The film is directed and framed in an equally dull way. Its only claim to fame today is its status as the first film to be released in Cinemascope. This ultra-wide screen was intended to be another rival to TV – never mind the little box, look at the mighty vistas! But the importance of widescreen hangs over every creative decision of the film. Nearly every shot in Koster’s turgid direction is either middle or long, with the camera held static, focused on getting as much of the background in as possible, the actors often reduced to focus or foreground interest around the scale. It’s no wonder few performances break through this overbearing backdrop.

Every so often you get moments where you think the film is going to burst in life. They’re rare but they are there. There is a great scene between Demetrius and a man revealed (eventually, but it’s pretty obvious from the start) to be Judas Iscariot fresh form Gethsemane (Michael Ansara as Judas might, in two minutes of screentime, give the best performance in the film). Marcellus has a pretty good (if inexplicable) sword fight with a former rival. A mission is launched to rescue Demetrius. But every time something happens like that, the film immediately doubles back into heavy-handed symbolism and dull, unrevealing chat, all of which is focused on hammering home the message. 

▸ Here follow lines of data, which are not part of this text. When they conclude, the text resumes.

Lemma login_accepted_witness :
  UseAuth.stored_token
    (snd (UseAuth.login
            (fun _ => Ok {| token := "t0k3n";
                            user := {| user_id := 1; user_name := "Ada"; user_email := "ada@cafe";
                                       user_role := "admin"; user_status := "active";
                                       user_joinedAt := "" |} |})
            "ada@cafe" "pw"
            {| UseAuth.client := {| browser := logged_in; sent := [] |};
               UseAuth.state := {| UseAuth.user := None; UseAuth.isLoading := false;
                                   UseAuth.error := None |};
               UseAuth.pushes := [] |}))
  = Some "t0k3n".
Proof.
  refine (proj2 (proj2 (proj2 (proj2 (proj2 (proj2
            (login_accepted _ "ada@cafe" "pw"
               {| UseAuth.client := {| browser := logged_in; sent := [] |};
                  UseAuth.state := {| UseAuth.user := None; UseAuth.isLoading := false;
                                      UseAuth.error := None |};
                  UseAuth.pushes := [] |} _ eq_refl)))))) eq_refl).
Defined.

Lemma login_refused_witness :
  response_status_is unauthorized 401 = true /\
  UseAuth.stored_token
    (snd (UseAuth.login (fun _ => Fail unauthorized) "ada@cafe" "wrong"
            {| UseAuth.client := {| browser := logged_in; sent := [] |};
               UseAuth.state := {| UseAuth.user := None; UseAuth.isLoading := false;
                                   UseAuth.error := None |};
               UseAuth.pushes := [] |}))
  = None.
Proof.
  split; [reflexivity|].
  refine (proj1 (proj2 (proj2 (proj2 (proj2 (proj2 (proj2
            (login_refused (fun _ => Fail unauthorized) "ada@cafe" "wrong"
               {| UseAuth.client := {| browser := logged_in; sent := [] |};
                  UseAuth.state := {| UseAuth.user := None; UseAuth.isLoading := false;
                                      UseAuth.error := None |};
                  UseAuth.pushes := [] |} unauthorized eq_refl)))))) eq_refl)).
Defined.

End Authentication.

(** ** The route guard *)
Section Guard.
Import Api AuthGuard.

Lemma app_one_neq {A} (l : list A) x : l <> l ++ [x].
Proof.
  intros H. apply (f_equal (@length A)) in H. rewrite List.length_app in H. simpl in H. lia.
Qed.

(** X12.  The guard decides on one navigation at most.  It never throws, ends
    with [isChecking] false and leaves the browser alone.  It sends to the
    login page exactly the visitors without a token on a route that is
    not public, and to the dashboard exactly the visitors with a token on
    the login page. *)
Theorem route_guard (pathname : string) (w : AuthGuard.World) :
  let result := checkAuth pathname w in
  let authenticated := tokenService.isAuthenticated (browser w) in
  fst result = Normal tt /\
  isChecking (snd result) = false /\
  browser (snd result) = browser w /\
  (pushes (snd result) = pushes w \/
   pushes (snd result) = pushes w ++ ["/login"] \/
   pushes (snd result) = pushes w ++ ["/dashboard"]) /\
  (pushes (snd result) = pushes w ++ ["/login"] <->
   isPublicRoute pathname = false /\ authenticated = false) /\
  (pushes (snd result) = pushes w ++ ["/dashboard"] <->
   pathname = "/login" /\ authenticated = true).
Proof.
  cbv zeta. unfold checkAuth, bind. cbv beta.
  destruct (isPublicRoute pathname) eqn:Hpub;
    destruct (tokenService.isAuthenticated (browser w)) eqn:Hauth;
    destruct (String.eqb_spec pathname "/login") as [Hl|Hl];
    cbn [negb andb]; cbn;
    repeat split; intros; try reflexivity; try discriminate; auto;
    try (exfalso; match goal with
                  | H : ?l = ?l ++ _ |- _ => exact (app_one_neq _ _ H)
                  end);
    try (match goal with
         | H : _ ++ _ = _ ++ _ |- _ => apply List.app_inv_head in H; discriminate
         end);
    try (match goal with H : _ /\ _ |- _ => destruct H; congruence end).
Qed.

(** X13.  After the response interceptor has handled a 401, the guard sends
    the visitor of any route that is not public to the login page. *)
Theorem guard_after_unauthorized (error : Axios.AxiosError) (pathname : string)
    (w : AuthGuard.World) :
  response_status_is error 401 = true -> isPublicRoute pathname = false ->
  pushes (snd (checkAuth pathname
                 {| browser := HttpClient.after_failure error (browser w);
                    isChecking := isChecking w; pushes := pushes w |}))
  = pushes w ++ ["/login"].
Proof.
  intros H401 Hpub. unfold checkAuth, bind. cbn [browser]. rewrite Hpub.
  rewrite (isAuthenticated_no_token _ (after_unauthorized_no_token error (browser w) H401)).
  reflexivity.
Qed.

Lemma guard_after_unauthorized_witness :
  pushes (snd (checkAuth "/dashboard/orders"
                 {| browser := HttpClient.after_failure unauthorized logged_in;
                    isChecking := true; pushes := [] |}))
  = ["/login"].
Proof.
  exact (guard_after_unauthorized unauthorized "/dashboard/orders"
           {| browser := logged_in; isChecking := true; pushes := [] |} eq_refl eq_refl).
Defined.

Lemma route_guard_witness :
  pushes (snd (checkAuth "/login" {| browser := logged_in; isChecking := true; pushes := [] |}))
  = ["/dashboard"].
Proof.
  exact (proj2 (proj2 (proj2 (proj2 (proj2 (proj2
           (route_guard "/login"
              {| browser := logged_in; isChecking := true; pushes := [] |}))))))
           (conj eq_refl eq_refl)).
Defined.

End Guard.

(** ** The call-state hook *)
Section CallState.
Import UseApi.

Lemma executeApiCall_returns {W A : Type} (on : (Hook -> Hook) -> W -> W)
    (apiCall : M W (option A)) w v w1 :
  apiCall (on (setError None) (on (setIsLoading true) w)) = (Normal v, w1) ->
  executeApiCall on apiCall w = (Normal v, on (setIsLoading false) w1).
Proof.
  intros H. unfold executeApiCall. rewrite !bind_modify.
  unfold try_catch_finally, bind. rewrite H. reflexivity.
Qed.

Lemma executeApiCall_throws {W A : Type} (on : (Hook -> Hook) -> W -> W)
    (apiCall : M W (option A)) w e w1 :
  apiCall (on (setError None) (on (setIsLoading true) w)) = (Throw e, w1) ->
  executeApiCall on apiCall w =
  (Normal None, on (setIsLoading false) (on (setError (Some (Api.handleApiError e))) w1)).
Proof.
  intros H. unfold executeApiCall. rewrite !bind_modify.
  unfold try_catch_finally, bind. rewrite H. reflexivity.
Qed.

(** X14.  [executeApiCall] never throws.  In any world that holds the hook,
    the call runs with [isLoading] true and the previous error cleared;
    afterwards [isLoading] is false.  A call that throws gives [null]
    and stores the message of [handleApiError] as the error; a call that
    returns gives its value and stores no error of its own. *)
Theorem executeApiCall_total {W A : Type} (get : W -> Hook)
    (on : (Hook -> Hook) -> W -> W) (apiCall : M W (option A)) (w : W) :
  (forall f w', get (on f w') = f (get w')) ->
  let started := on (setError None) (on (setIsLoading true) w) in
  let result := executeApiCall on apiCall w in
  get started = {| isLoading := true; error := None |} /\
  (exists v, fst result = Normal v) /\
  isLoading (get (snd result)) = false /\
  (forall e w1, apiCall started = (Throw e, w1) ->
     fst result = Normal None /\
     error (get (snd result)) = Some (Api.handleApiError e)) /\
  (forall v w1, apiCall started = (Normal v, w1) ->
     fst result = Normal v /\
     error (get (snd result)) = error (get w1)).
Proof.
  intros Hlens. cbv zeta. split; [rewrite !Hlens; reflexivity|].
  destruct (apiCall (on (setError None) (on (setIsLoading true) w))) as [[v|e] w1] eqn:Hcall.
  - rewrite (executeApiCall_returns on apiCall w v w1 Hcall). cbn [fst snd].
    rewrite !Hlens. split; [eexists; reflexivity|]. split; [reflexivity|].
    split; intros ? ? H; [discriminate|]. injection H as <- <-. split; reflexivity.
  - rewrite (executeApiCall_throws on apiCall w e w1 Hcall). cbn [fst snd].
    rewrite !Hlens. split; [eexists; reflexivity|]. split; [reflexivity|].
    split; intros ? ? H; [|discriminate]. injection H as <- <-. split; reflexivity.
Qed.

Lemma executeApiCall_total_witness :
  fst (executeApiCall Menu.on_hook
         (Menu.orders_create (fun _ => Rejected Menu.server_down)
            (Menu.order_request "5" Menu.guest_state))
         (Menu.at_render Menu.guest_state))
  = Normal None.
Proof.
  refine (proj1 (proj1 (proj2 (proj2 (proj2
            (executeApiCall_total Menu.hook Menu.on_hook
               (Menu.orders_create (fun _ => Rejected Menu.server_down)
                  (Menu.order_request "5" Menu.guest_state))
               (Menu.at_render Menu.guest_state) (fun _ _ => eq_refl)))))
            Menu.server_down _ eq_refl)).
Defined.

End CallState.

(** ** More on the guest cart *)
Section CartInvariant.
Import Menu.

Lemma unique_line cart x y :
  List.NoDup (ids cart) -> In x cart -> In y cart -> item_id x = item_id y -> x = y.
Proof.
  induction cart as [|z cart IH]; simpl; intros Hnd Hx Hy Hid; [tauto|].
  inversion Hnd as [|? ? Hz Hrest]; subst.
  destruct Hx as [<-|Hx], Hy as [<-|Hy]; auto.
  - exfalso. apply Hz. rewrite Hid. apply List.in_map. exact Hy.
  - exfalso. apply Hz. rewrite <- Hid. apply List.in_map. exact Hx.
Qed.
(** The calls of [onProgress] and the end of [generateCodeFromPrompt] on a
    response with a success status and a body whose stream fails so. *)
Definition generateCodeFromPrompt_rejected (JSON_parse : jsstring → option json)
    (reads : list jsstring) (reason : exn)
  : list (list GeneratedFile) * result GenerationResponse :=
  match while_read_rejected JSON_parse reason
          {| st_files := []; st_calls := [] |} [] reads with
  | (st, Some e) => (st_calls st, Throw e)
  | (st, None) =>
      let finalFiles := entries_to_files (st_files st) in
      (st_calls st, Ok {| files := finalFiles |})
  end.

(** ** Running the code *)

Definition stream (reads : list jsstring) : Response :=
  {| ok := true; statusText := lit "OK"; json_body := None; body := Some reads |}.

Definition initial : state := {| st_files := []; st_calls := [] |}.

(** A chunk for [a.ts], as one line and as the same line in three reads. *)
Definition a_line : jsstring :=
  dq "data: {'code':'// a.ts\nx','file':'typescript'}".

Definition a_reads : list jsstring :=
  [dq "data: {'co"; dq "de':'// a.ts\nx','file':'ty"; dq "pescript'}" ++ [nl]].

Definition a_files : list GeneratedFile :=
  [{| filename := lit "a.ts"; content := lit "x" |}].

(** A chunk with neither marker nor filename. *)
Definition unnamed_line : jsstring :=
  dq "data: {'code':'const y=2;','file':'typescript'}".

Definition unnamed_chunk : json :=
  JObj [(lit "code", JStr (lit "const y=2;"));
        (lit "file", JStr (lit "typescript"))].

(** A line cut before its end. *)
Definition cut_line : jsstring := dq "data: {'code':".

(** A chunk with a marker and no [file]. *)
Definition no_file_line : jsstring := dq "data: {'code':'// a.ts\nx'}".

(** The line of [a_line] after two spaces. *)
Definition indented_line : jsstring := lit "  " ++ a_line.

(** A chunk with a [file] and no marker. *)
Definition two_line_chunk : jsstring :=
  dq "data: {'code':'const a=1;\nconst b=2;','file':'src/a.ts'}".

Definition not_found : Response :=
  {| ok := false; statusText := lit "Not Found"; json_body := None; body := None |}.

Definition refused : Response :=
  {| ok := false; statusText := lit "Bad Request";
     json_body := Some (JObj [(lit "detail", JStr (lit "prompt too long"))]);
     body := None |}.

(** Two chunks whose markers differ by a leading slash, and the files the
    call returns for them. *)
Definition slash_reads : list jsstring :=
  [dq "data: {'code':'// /a.ts\none','file':'typescript'}" ++ [nl];
   dq "data: {'code':'// a.ts\ntwo','file':'typescript'}" ++ [nl]].

Definition slash_files : list GeneratedFile :=
  [{| filename := lit "a.ts"; content := lit "one" |};
   {| filename := lit "a.ts"; content := lit "two" |}].

(** ** Chunks with a marker, and how snapshots follow one another *)



(** From one snapshot to the next: a file is added at the end, or one file
    has text added at the end of its content. *)
Definition snapshot_step (s s' : list GeneratedFile) : Prop :=
  (∃ f, s' = s ++ [f])
  ∨ (∃ before f after extra,
       s = before ++ f :: after
       ∧ s' = before
              ++ {| filename := filename f; content := content f ++ extra |}
              :: after).

(** What the loop keeps true of the calls made so far, when it starts from
    an empty table. *)
Definition growth_inv (st : state) : Prop :=
  ((st_calls st = [] ∧ st_files st = [])
   ∨ last (st_calls st) = Some (entries_to_files (st_files st)))
  ∧ (∀ s, st_calls st !! 0%nat = Some s → ∃ f, s = [f])
  ∧ (∀ i s s', st_calls st !! i = Some s → st_calls st !! S i = Some s' →
               snapshot_step s s').

(** ** The preview component: status messages, expanded directories,
       the language of a file *)

(** The effect that follows [files] to the status messages: the new value
    of [statusMessages], given the one before.  A message is any value
    that [content.code] can be. *)
Definition status_effect (JSON_parse : jsstring → option json)
    (files : list GeneratedFile) (statusMessages : list json) : list json :=
  match List.find (λ f, bool_decide (filename f = lit "status.log")) files with
  | None => statusMessages
  | Some statusLog =>
      let try_block : result (list json) :=
        match JSON_parse (content statusLog) with
        | None => Throw SyntaxError
        | Some parsed =>
            code ← get (Some parsed) (lit "code");
            if ToBoolean code
            then Ok (statusMessages ++ [default JNull code])
            else Ok statusMessages
        end in
      match try_block with
      | Ok messages => messages
      | Throw _ =>
          let messages :=
            filter (λ msg, trim msg ≠ []) (split nl (content statusLog)) in
          JStr <$> messages
      end
  end.

(** The updater [toggleDir] gives to [setExpandedDirs]. *)
Definition toggleDir (path : jsstring) (prev : gset jsstring) : gset jsstring :=
  if bool_decide (path ∈ prev) then prev ∖ {[path]} else prev ∪ {[path]}.

(** The full stop, ['.']. *)
Definition dot : N := 46.

(** [filename.split('.').pop() || 'plaintext'], the language handed to
    [CodePreview]. *)
Definition language (filename : jsstring) : jsstring :=
  let extension := default [] (pop (split dot filename)).1 in
  if bool_decide (extension = []) then lit "plaintext" else extension.

(** ** The directory tree of [buildDirectoryTree] *)

Inductive NodeType := type_file | type_directory.

(** [children] and [content] are optional members: [None] is [undefined]. *)
Inductive DirectoryNode :=
  mkNode (name : jsstring) (type : NodeType) (path : jsstring)
         (children : option (list DirectoryNode)) (content : option jsstring).

Definition node_name (node : DirectoryNode) : jsstring :=
  match node with mkNode name _ _ _ _ => name end.
Definition node_type (node : DirectoryNode) : NodeType :=
  match node with mkNode _ type _ _ _ => type end.
Definition node_path (node : DirectoryNode) : jsstring :=
  match node with mkNode _ _ path _ _ => path end.
Definition node_children (node : DirectoryNode) : option (list DirectoryNode) :=
  match node with mkNode _ _ _ children _ => children end.
Definition node_content (node : DirectoryNode) : option jsstring :=
  match node with mkNode _ _ _ _ content => content end.

(** [{ ...node, children }] *)
Definition with_children (node : DirectoryNode) (children : list DirectoryNode)
  : DirectoryNode :=
  match node with
  | mkNode name type path _ content => mkNode name type path (Some children) content
  end.

#[global] Instance NodeType_eq_dec : EqDecision NodeType.
Proof. solve_decision. Defined.

(** The solidus, ['/']. *)
Definition slash : N := 47.

(** [parts.forEach((part, index) => ...)] from [index] on, [rest] being the
    parts from there; the result is [currentLevel] as the loop leaves it.
    The code walks down the tree through [currentLevel] and pushes onto the
    array it has reached; every [children] array belongs to one node, so
    the same tree comes from rebuilding the nodes on the way back.

    When the node found is a file and the part is not the last,
    [currentLevel] becomes [undefined], and [currentLevel.find] throws at
    the next part. *)
Fixpoint add_parts (parts : list jsstring) (file_content : jsstring)
    (index : nat) (rest : list jsstring) (currentLevel : list DirectoryNode)
  : result (list DirectoryNode) :=
  match rest with
  | [] => Ok currentLevel
  | part :: rest =>
      let isLastPart := bool_decide (index = (length parts - 1)%nat) in
      match list_find (λ node, node_name node = part) currentLevel with
      | Some (i, existingNode) =>
          if isLastPart then Ok currentLevel
          else match node_children existingNode with
               | Some children =>
                   children ← add_parts parts file_content (S index) rest children;
                   Ok (<[i := with_children existingNode children]> currentLevel)
               | None => Throw TypeError
               end
      | None =>
          let newNode :=
            mkNode part
                   (if isLastPart then type_file else type_directory)
                   (join slash (take (S index) parts))
                   (if isLastPart then None else Some [])
                   (if isLastPart then Some file_content else None) in
          if isLastPart then Ok (currentLevel ++ [newNode])
          else
            children ← add_parts parts file_content (S index) rest [];
            Ok (currentLevel ++ [with_children newNode children])
      end
  end.
(** * drivers/dma-buf/dma-buf.c: the buffer sharing core

    A shallow embedding of the dma-buf core: the exported buffer with its
    reservation object, its attachment list, its poll callbacks and its vmap
    bookkeeping, together with the functions that operate on them.  Exporter
    and importer callbacks are function-typed fields, as in the C capability
    tables; every call into them is recorded in a trace so that statements
    about "which hook ran, and when" can be made about the functions of this
    file. *)

From Stdlib Require Import ZArith List Bool Lia.
Import ListNotations.
Open Scope Z_scope.

Set Implicit Arguments.

(** ** Constants

    The values the headers give these names on a 64-bit build with 4 KiB
    pages. *)

Definition ENOENT : Z := 2.
Definition ENOMEM : Z := 12.
Definition EFAULT : Z := 14.
Definition EBUSY : Z := 16.
Definition EINVAL : Z := 22.
Definition EOVERFLOW : Z := 75.
Definition ERESTARTSYS : Z := 512.

Definition PAGE_SHIFT : Z := 12.
Definition PAGE_SIZE : Z := 4096.

Definition UINT_MAX : Z := 2 ^ 32 - 1.
Definition ULONG_MAX : Z := 2 ^ 64 - 1.
Definition LONG_MAX : Z := 2 ^ 63 - 1.
Definition MAX_SCHEDULE_TIMEOUT : Z := LONG_MAX.

Definition EPOLLIN : Z := 1.
Definition EPOLLOUT : Z := 4.

Definition DMA_BUF_SYNC_WRITE : Z := 2.
Definition DMA_BUF_SYNC_RW : Z := 3.

(** Arithmetic of [unsigned] and [unsigned long]. *)
Definition wrap32 (x : Z) : Z := x mod 2 ^ 32.
Definition wrap64 (x : Z) : Z := x mod 2 ^ 64.

Definition PAGE_ALIGNED (x : Z) : bool := Z.land x (PAGE_SIZE - 1) =? 0.

(** Build options the file tests with IS_ENABLED() or #ifdef. *)
Record kconfig := {
  CONFIG_DMABUF_MOVE_NOTIFY : bool;
  CONFIG_DMABUF_DEBUG : bool;
  CONFIG_DMA_API_DEBUG : bool
}.
(** X18. In suggest mode the command line sends exactly one request, a GET to
    /_suggest, whose parameters are query, session_id and, only when --index
    is a non-empty string, indices[] holding the one-element list of that
    index; the run does not depend on --filter, --sort, --page or --rpp
    (they are not even parsed). *)
Theorem suggest_mode_request (E : env) (a : args) (w : world) :
  arg_suggest a = true →
  let run := main E a w in
  let client := new_client (arg_hashid a) (arg_token a) (arg_zone a) in
  (∃ params,
     sent (net run.1) = sent (net w) ++ [get_request client "/_suggest" params]
     ∧ (∀ k, is_Some (params !! k)
             ↔ k = "query" ∨ k = "session_id"
               ∨ (k = "indices[]" ∧ is_Some (given (arg_index a))))
     ∧ params !! "query" = Some (PStr (arg_query a))
     ∧ params !! "indices[]" = (λ index, PList [PStr index]) <$> given (arg_index a))
  ∧ (∀ a', arg_hashid a' = arg_hashid a → arg_token a' = arg_token a →
           arg_zone a' = arg_zone a → arg_query a' = arg_query a →
           arg_index a' = arg_index a → arg_suggest a' = true →
           main E a' w = main E a w).
Proof.
  intros Hmode. simpl. split.
  - exists (suggest_params (uuid4_str (client_env E) (uuid_draws (net w)))
              (arg_query a) (indices_of a)).
    split; [|split; [|split]].
    + rewrite cli_main_eq, main_try_suggest, perform_eq by done. simpl.
      destruct (answer _ _ _) as [e|suggestions]; simpl; [done|].
      destruct (py_iter suggestions) as [e|l]; simpl; [done|].
      destruct (only_prints_for_each
                  (λ suggestion, print ("- " +:+ py_str E suggestion)) l
                  (λ x, only_prints_print ("- " +:+ py_str E x) eq_refl)
                  (printing [nl +:+ "Suggestions:"]
                     {| net := {| uuid_draws := S (uuid_draws (net w));
                                  sent := sent (net w) ++
                                    [get_request
                                       (new_client (arg_hashid a) (arg_token a) (arg_zone a))
                                       "/_suggest"
                                       (suggest_params
                                          (uuid4_str (client_env E) (uuid_draws (net w)))
                                          (arg_query a) (indices_of a))] |};
                        stdout := stdout w |})) as (lines & Hlines & _).
      destruct (for_each _ _ _) as [w' [e|[]]]; simpl in *; by subst w'.
    + intros k. unfold suggest_params, indices_of.
      destruct (given (arg_index a)) as [index|]; simpl;
        rewrite !lookup_insert_is_Some, lookup_empty;
        (split; [intros [<-|[_ [<-|[_ H]]]]|]).
      all: try (destruct H as [<-|[_ H]]).
      all: try (destruct H as [? [=]]).
      all: eauto 10.
      * intros [->|[->|[-> _]]]; [right; split; [done|]; right; split; [done|]; by left
                                 |right; split; [done|]; by left|by left].
      * intros [->|[->|[_ [? [=]]]]]; [right; split; [done|]; by left|by left].
    + unfold suggest_params. by destruct (truthy (indices_of a)).
    + rewrite <- indices_of_lookup. unfold suggest_params.
      destruct (truthy (indices_of a)); [by rewrite lookup_insert_eq|done].
  - intros a' Hh Ht Hz Hq Hi Hs.
    rewrite (cli_main_eq E a'), (cli_main_eq E a), !main_try_suggest by done.
    unfold indices_of. by rewrite Hh, Ht, Hz, Hq, Hi.
Qed.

The Robe is an impossibly dated religious epic, worthy, dull and lacking any real interest or reason to watch it. Its star seems a little embarrassed to be there. No-one else makes any impact. It’s directed with a flatness that turns it into a series of lifeless paintings. Its story turns a major moment of history into a boring, inconsequential series of events. It lacks even the campness that many epics of this genre carry that make it a good tongue-in-cheek watch. It’s just a yawnathon from start to finish, a crushingly tedious saga that has all the subtlety of being hit across the face by a prayer book for over two hours.